June 21, 2013

Embezzlement charges face employee who was “like family”

Now, fellow employees at an Ashland marketing firm, who cooked meals for Mayhew and wished her well, are hoping she's jail-bound.

When Barbara Gail Mayhew fell sick and was hospitalized in October, Gum Spring United Methodist Church in Gum Spring, Virginia, listed her among the congregation’s homebound.

Now, fellow employees at an Ashland marketing firm, who cooked meals for Mayhew and wished her well, are hoping she’s jail-bound.

“We treated her like family; she was totally trusted in every way,” said Adams Marketing Associates Inc. CEO Ken Adams, who founded the company some 30 years ago with his wife, Betty Joe, who is now president. The firm does millions of dollars in business annually supplying the federal government with office supplies worldwide.

But now, Mayhew, 55, the firm’s accounting manager and longtime employee, is charged with embezzlement, and Adams is determined to spread the word that businesses need to take every precaution to protect their assets.

“It’s hard to express the amount of disappointment and anger we feel that someone, especially Bobbie, would do this,” said Adams, using Mayhew’s nickname.

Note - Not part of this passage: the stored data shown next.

Lemma choose_sound g used ms m :
  choose_match used (mt_missing g) (mt_matched g) ms = Some m -> m ∈ mt_matched g /\ f_ID m ∉ used /\ matches g ms m.
Proof.
  unfold choose_match, matches. destruct (find_matches _ _ _ _) as [ex eqv] eqn:E. apply find_matches_spec in E as [Hex Heq].
  destruct (identified ex) as [x|] eqn:Ex; [intros [= ->]; apply identified_Some in Ex as ->; naive_solver|].
  assert (Hs : identified eqv = Some m -> m ∈ mt_matched g /\ f_ID m ∉ used /\ IsEquivalent ms m = true) by (intros Hs; apply identified_Some in Hs as ->; naive_solver).
  destruct (mt_missing g) as [|x [|]] eqn:Em, (mt_matched g) as [|y [|]] eqn:Et; try naive_solver.
  case_bool_decide; [naive_solver|]. intros [= <-]. split_and!; [set_solver|done|eauto].
Qed.

Lemma choose_complete g used ms :
  (forall mt, mt ∈ mt_matched g -> f_ID mt <> "") ->
  match choose_match used (mt_missing g) (mt_matched g) ms with
  | None => forall mt, mt ∈ mt_matched g -> f_ID mt ∉ used -> Equals ms mt = false /\ IsEquivalent ms mt = false
  | Some m => Equals ms m = true \/ forall mt, mt ∈ mt_matched g -> f_ID mt ∉ used -> Equals ms mt = false
  end.
Proof.
  intros Hid. unfold choose_match. destruct (find_matches _ _ _ _) as [ex eqv] eqn:E. apply find_matches_spec in E as [Hex Heq].
  assert (Hi : forall m, m ∈ mt_matched g -> identified (Some m) = Some m) by (intros m Hm; simpl; by rewrite (proj2 (String.eqb_neq _ _) (Hid m Hm))).
  destruct ex as [m|]; [rewrite Hi by naive_solver; naive_solver|]. simpl.
  destruct eqv as [m|].
  - assert (m ∈ mt_matched g) by naive_solver. rewrite Hi by done. destruct (mt_missing g) as [|? [|]], (mt_matched g) as [|? [|]]; try case_bool_decide; naive_solver.
  - simpl. destruct (mt_missing g) as [|? [|]], (mt_matched g) as [|? [|]]; try case_bool_decide; naive_solver.
Qed.

(** ** Runs without failures *)

(** No statement is left to fail. *)
Definition calm {A} (m : S2 A) : Prop := forall d, sd_faults d = [] -> sd_faults (m d).1 = [].
Definition quiet {A} (m : S2 A) : Prop := forall d, sd_faults d = [] -> sd_faults (m d).1 = [] /\ exists a, (m d).2 = Ok a.

Lemma quiet_exec {A} (f : sdb -> sdb * A) : (forall d, sd_faults (f d).1 = sd_faults d) -> quiet (sexec f).
Proof. intros Hf d Hd. unfold sexec. rewrite Hd. simpl. specialize (Hf (set_sfaults [] d)). destruct (f _) as [d1 a]. simpl in *. eauto. Qed.

Lemma quiet_ret {A} (a : A) : quiet (sret a).
Proof. intros d Hd. simpl. eauto. Qed.

Lemma quiet_bind {A B} (m : S2 A) (k : A -> S2 B) : quiet m -> (forall a, quiet (k a)) -> quiet (sbind m k).
Proof. intros Hm Hk d Hd. destruct (Hm d Hd) as [Hf [a Ha]]. unfold sbind. destruct (m d) as [d1 r]. simpl in *. subst r. by apply Hk. Qed.

Lemma calm_bind {A B} (m : S2 A) (k : A -> S2 B) : calm m -> (forall a, calm (k a)) -> calm (sbind m k).
Proof. intros Hm Hk d Hd. specialize (Hm d Hd). unfold sbind. destruct (m d) as [d1 [a|]]; simpl in *; [by apply Hk|done]. Qed.

Lemma quiet_calm {A} (m : S2 A) : quiet m -> calm m.
Proof. intros Hm d Hd. by apply Hm. Qed.

Lemma quiet_warn {A} (m : S2 A) : calm m -> quiet (warn m).
Proof. intros Hm d Hd. specialize (Hm d Hd). unfold warn. destruct (m d). simpl in *. eauto. Qed.

Lemma quiet_other : quiet other.
Proof. by apply quiet_exec. Qed.

Lemma quiet_ReassignAnnotation a b : quiet (ReassignAnnotation a b).
Proof. unfold ReassignAnnotation. destruct (_ || _); [apply quiet_ret|]. apply quiet_bind; [by apply quiet_exec|intros _; by apply quiet_exec]. Qed.

Lemma calm_CopyAttributes a b : calm (CopyAttributes a b).
Proof.
  unfold CopyAttributes. apply calm_bind; [apply quiet_calm; by apply quiet_exec|]. intros [al|]; [|by intros d].
  destruct (al_created_at al) as [[|c v]|]; try by intros d. destruct (HasPrefix _ _); [by intros d|]. apply quiet_calm. by apply quiet_exec.
Qed.

Lemma quiet_Put m : quiet (Put m).
Proof.
  intros d Hd. unfold Put. revert d Hd.
  enough (Hq : forall m, quiet (sbind (put m) (fun _ => sbind other (fun _ => other)))) by (intros d Hd; apply (Hq (if IsZero (f_CreatedAt m) then with_created (sd_now d) m else m) d Hd)).
  clear m. intros m. apply quiet_bind; [|intros _; apply quiet_bind; [|intros _]; apply quiet_other]. unfold put. apply quiet_bind.
  - apply quiet_exec. intros d. by destruct (sd_files d !! f_ID m).
  - intros c. destruct (0 <? c); [apply quiet_ret|by apply quiet_exec].
Qed.

Lemma quiet_Transactional {A} (m : S2 A) : quiet m -> quiet (Transactional m).
Proof.
  intros Hm d Hd. unfold Transactional. destruct (quiet_other d Hd) as [H1 [[] E1]]. destruct (other d) as [d1 r1]. simpl in *. subst r1.
  destruct (Hm d1 H1) as [H2 [a E2]]. destruct (m d1) as [d2 r2]. simpl in *. subst r2.
  destruct (quiet_other d2 H2) as [H3 [[] E3]]. destruct (other d2) as [d3 r3]. simpl in *. subst r3. eauto.
Qed.

(** A transaction that would succeed does so although the database is busy, as often as it is tried again. *)
Lemma retry_busy {A} tries n (m : S2 A) d :
  quiet m -> (n <= tries)%nat -> sd_faults d = replicate n (Some Busy) -> ((0 < n)%nat -> sd_cancelled d = false) ->
  sd_faults (retry_loop tries m d).1 = [] /\ exists a, (retry_loop tries m d).2 = Ok a.
Proof.
  intros Hm. revert n d. induction tries as [|tries IH]; intros [|n] d Hn Hd Hc; try lia; simpl.
  - destruct (quiet_Transactional m Hm d Hd) as [? [a Ha]]. destruct (Transactional m d) as [d1 r]. simpl in *. subst r. eauto.
  - destruct (quiet_Transactional m Hm d Hd) as [? [a Ha]]. destruct (Transactional m d) as [d1 r]. simpl in *. subst r. eauto.
  - unfold Transactional at 1 2. unfold other, squery, sexec. rewrite Hd. simpl. rewrite Hc by lia. apply (IH n); simpl; [lia|done|]. intros _. apply Hc. lia.
Qed.

Lemma quiet_move reassign target missing n d :
  (n <= 3)%nat -> sd_faults d = replicate n (Some Busy) -> ((0 < n)%nat -> sd_cancelled d = false) ->
  sd_faults (move_tx reassign target missing d).1 = [] /\ (move_tx reassign target missing d).2 = Ok ().
Proof.
  intros Hn Hd Hc. unfold move_tx. destruct (retry_busy txMaxRetries n (
    sbind (Put (with_id (f_ID missing) (with_created (f_CreatedAt missing) target))) (fun _ => sbind (Delete (f_ID target)) (fun _ =>
    if reassign then sbind (warn (ReassignAnnotation (f_AlbumID missing) (f_AlbumID target))) (fun _ => warn (CopyAttributes (f_AlbumID missing) (f_AlbumID target)))
    else sret ()))) d) as [Hf [[] Ha]]; try done.
  apply quiet_bind; [apply quiet_Put|]. intros _. apply quiet_bind; [by apply quiet_exec|]. intros _.
  destruct reassign; [|apply quiet_ret]. apply quiet_bind; [|intros _]; apply quiet_warn; [apply quiet_calm, quiet_ReassignAnnotation|apply calm_CopyAttributes].
Qed.

Lemma quiet_process g todo used has p :
  sd_faults (ph_db p) = [] -> exists b, (process_loop g todo used has p).2 = Ok b.
Proof.
  revert used has p. induction todo as [|ms todo IH]; intros used has p Hf; simpl; [by eexists|].
  destruct (choose_match _ _ _ ms) as [m|]; [|by apply IH]. unfold moveMatched. cbv zeta.
  match goal with |- context [move_tx ?b m ms ?d] => destruct (quiet_move b m ms 0 d) as [Hf1 Hr]; [lia|done|lia|];
    destruct (move_tx b m ms d) as [d1 r1] end.
  simpl in *. subst r1. by apply IH.
Qed.

(** ** A group *)

Definition present (files : gmap string file) (l : list file) : Prop := forall f, f ∈ l -> files !! f_ID f = Some f.

(** The moves of a group, each a missing track and the file it takes. *)
Definition takes (pairs : list (file * file)) (files : gmap string file) : gmap string file :=
  fold_left (fun files '(ms, mt) => take_over mt ms ms files) pairs files.

Lemma take_over_other mt ms files i : i <> f_ID mt -> i <> f_ID ms -> take_over mt ms ms files !! i = files !! i.
Proof. intros Ht Hs. unfold take_over. by rewrite lookup_delete_ne, lookup_insert_ne by done. Qed.

Lemma process_loop_spec g todo used has p p' r :
  NoDup (f_ID <$> todo ++ mt_matched g) -> present (sd_files (ph_db p)) todo ->
  (forall mt, mt ∈ mt_matched g -> f_ID mt <> "") ->
  process_loop g todo used has p = (p', r) ->
  exists pairs, sd_files (ph_db p') = takes pairs (sd_files (ph_db p)) /\
    pairs.*1 `sublist_of` todo /\ NoDup (f_ID <$> pairs.*2) /\
    (forall ms mt, (ms, mt) ∈ pairs -> mt ∈ mt_matched g /\ f_ID mt ∉ used /\ matches g ms mt) /\
    ph_totalMatched p' = ph_totalMatched p + Z.of_nat (length pairs) /\
    (forall b, r = Ok b -> b = has || negb (bool_decide (pairs = [])) /\
       forall ms mt, ms ∈ todo -> ms ∉ pairs.*1 -> mt ∈ mt_matched g -> mt ∉ pairs.*2 -> f_ID mt ∉ used -> Equals ms mt = false /\ IsEquivalent ms mt = false).
Proof.
  intros Hnd Hp Hid. revert used has p Hp. induction todo as [|ms todo IH]; intros used has p Hp; simpl.
  { intros [= <- <-]. exists []. split_and!; [done|constructor|constructor|by intros ? ? ?%not_elem_of_nil|simpl; lia|].
    intros b [= <-]. split; [by rewrite orb_false_r|by intros ? ? ?%not_elem_of_nil]. }
  simpl in Hnd. apply list.NoDup_cons in Hnd as [Hms Hnd]. specialize (IH Hnd).
  pose proof (choose_complete g used ms Hid) as Hc. destruct (choose_match used (mt_missing g) (mt_matched g) ms) as [m|] eqn:Em.
  - destruct (choose_sound g used ms m Em) as (Hm & Hu & Hmatch).
    destruct (moveMatched m ms p) as [p1 r1] eqn:E1. apply (moveMatched_outcome _ _ ms) in E1 as [E1 Et]; [|apply Hp; set_solver].
    destruct r1 as [[]|e].
    + intros E. apply IH in E as (pairs & Hf & Hsub & Hnd' & Hpairs & Htot & Hok).
      * exists ((ms, m) :: pairs). simpl in *. split_and!.
        -- rewrite Hf. simpl in *. by rewrite E1.
        -- by apply sublist_skip.
        -- apply list.NoDup_cons. split; [|done]. rewrite list_elem_of_fmap. intros (mt & Eid & Hin).
           apply list_elem_of_fmap in Hin as ([ms' mt'] & -> & Hin). apply Hpairs in Hin. simpl in *. set_solver.
        -- intros a b [[= -> ->]|Hin]%elem_of_cons; [done|]. destruct (Hpairs _ _ Hin) as (? & ? & ?). set_solver.
        -- lia.
        -- intros b Hb. destruct (Hok b Hb) as [-> Hmax]. split; [by rewrite orb_true_r|]. intros a mt Ha Hna Hmt Hnmt Hus.
           apply Hmax; [set_solver..|]. intros Hin. apply elem_of_union in Hin as [Hin%elem_of_singleton|]; [|done].
           apply Hnmt. replace mt with m; [by left|]. rewrite fmap_app in Hnd. apply list.NoDup_app in Hnd as (_ & _ & Hnd2).
           apply list_elem_of_lookup in Hm as [i Hi], Hmt as [j Hj].
           assert (i = j) as ->; [|congruence]. eapply NoDup_lookup; [exact Hnd2|rewrite list_lookup_fmap, Hi; done|rewrite list_lookup_fmap, Hj; simpl; by rewrite Hin].
      * intros f Hf. simpl. rewrite E1, take_over_other; [apply Hp; by right| |].
        -- intros Eid. rewrite fmap_app in Hnd. apply list.NoDup_app in Hnd as (_ & Hdis & _). apply (Hdis (f_ID f)); [by apply list_elem_of_fmap_2|]. rewrite Eid. by apply list_elem_of_fmap_2.
        -- intros Eid. apply Hms. rewrite <- Eid. apply list_elem_of_fmap_2. set_solver.
    + intros [= <- <-]. exists []. simpl. rewrite (same_db_files _ _ E1). split_and!; try done; [apply sublist_nil_l|constructor|set_solver|lia].
  - intros E. apply IH in E as (pairs & Hf & Hsub & Hnd' & Hpairs & Htot & Hok); [|intros f Hf; apply Hp; by right].
    exists pairs. split_and!; try done; [by apply sublist_cons|]. intros b Hb. destruct (Hok b Hb) as [Hb' Hmax]. split; [done|].
    intros a mt [->|Ha]%elem_of_cons Hna Hmt Hnmt Hus; [by apply Hc|by apply Hmax].
Qed.

Lemma takes_other pairs files i : (forall ms mt, (ms, mt) ∈ pairs -> i <> f_ID ms /\ i <> f_ID mt) -> takes pairs files !! i = files !! i.
Proof.
  revert files. induction pairs as [|[ms mt] pairs IH]; intros files Hi; [done|]. unfold takes. simpl. fold (takes pairs (take_over mt ms ms files)).
  rewrite IH by (intros; apply Hi; by right). destruct (Hi ms mt); [by left|]. by apply take_over_other.
Qed.

(** What the row of a track becomes when it takes the file [mt]. *)
Definition relocated (ms mt : file) : file := updated (with_id (f_ID ms) mt) ms.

“We hope she spends a lot of time behind bars,” added Adams, who said he and his wife have lost most of their retirement savings because of the alleged theft of what he said are hundreds of thousands of dollars.

“Everyone with the company is affected,” he said of the firm’s 16 employees. “We’ve had to increase the employee share of health insurance, stopped giving raises, laid people off and my wife and I are working without a salary.”

Mayhew was arrested this year only to be released on an unsecured personal recognizance bond. She is scheduled to come to trial in August in Hanover County Circuit Court.

Mayhew, who lives with her husband in Gum Spring in Goochland County, and her lawyer did not return calls asking for comment.

But Adams is as incensed about failed loyalty as he is about Mayhew’s failed business practices. “She had total control of the books and even when she got raises was putting that in a separate account and not declaring it as income,” he said. Because company financial records are destroyed after several years, he isn’t sure how much actually may have been taken.

Another woman in the Ashland area is facing embezzlement charges linked to thousands of dollars taken from the Ashland Little League. And Goochland residents are more than familiar with the conviction two years ago of former treasurer Brenda Grubbs, who is serving four years in prison for sending about $200,000 in county funds to an online boyfriend overseas.

Hanover authorities declined to comment on the case, but Adams said investigators and auditors he hired established fraudulent transactions exceeding $500,000 dating back nearly eight years.

The company’s regular audits failed to uncover the alleged theft, he said.

The October illness Mayhew suffered, though, helped spill the beans.

“When she went on sick leave and was in the hospital is when the person who filled in uncovered what had been going on,” Adams said. “We couldn’t believe it. From that point on, the amount that we were able to determine that had been taken just kept getting bigger. It’s been a huge blow to all of us.”

One hour has been set aside for trial Aug. 12.